What is needed -
Give the number of lines in these entries that contain "size", and nothing more.
** Opening Material provided block **
Lemma make_room_spec L k size now c :
  size <= l_maxMemory L ->
  room_spec L size now (remove_key k (c_entries c))
    (remove_key k (c_entries (make_room L k size now c)))
    (c_evictions c) (c_evictions (make_room L k size now c)).
Proof.
  intros Hs. pose proof (make_room_fits L k size now c Hs) as Hfit%Z.leb_le.
  unfold make_room in *. destruct (fits L k size (c_entries c)) eqn:F1; unfold fits in F1.
  { left. apply Z.leb_le in F1. done. }
  right. apply Z.leb_gt in F1. split; [done|]. rewrite <- remove_key_live.
  destruct (fits L k size (c_entries (sweep now c))) eqn:F2.
  { exists []. rewrite app_nil_r. split_and!; try done. by intros []. }
  destruct (evict_spec L k size (sweep now c)) as (f & b & Hfb & He & Hev & _ & _ & Hmin).
  rewrite He in *. rewrite remove_key_app, remove_key_protected, app_nil_r in *.
  change (live now (c_entries c)) with (c_entries (sweep now c)). rewrite Hfb, remove_key_app.
  exists (remove_key k b). split_and!; try done.
  intros a g b' Hb. apply remove_key_split_inv in Hb as (a0 & b0 & -> & -> & Hg).
  specialize (Hmin a0 g b0 eq_refl). rewrite !remove_key_app in Hmin.
  by rewrite remove_key_cons_ne in Hmin.
Qed.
** Closing Material provided block **
Response area -
9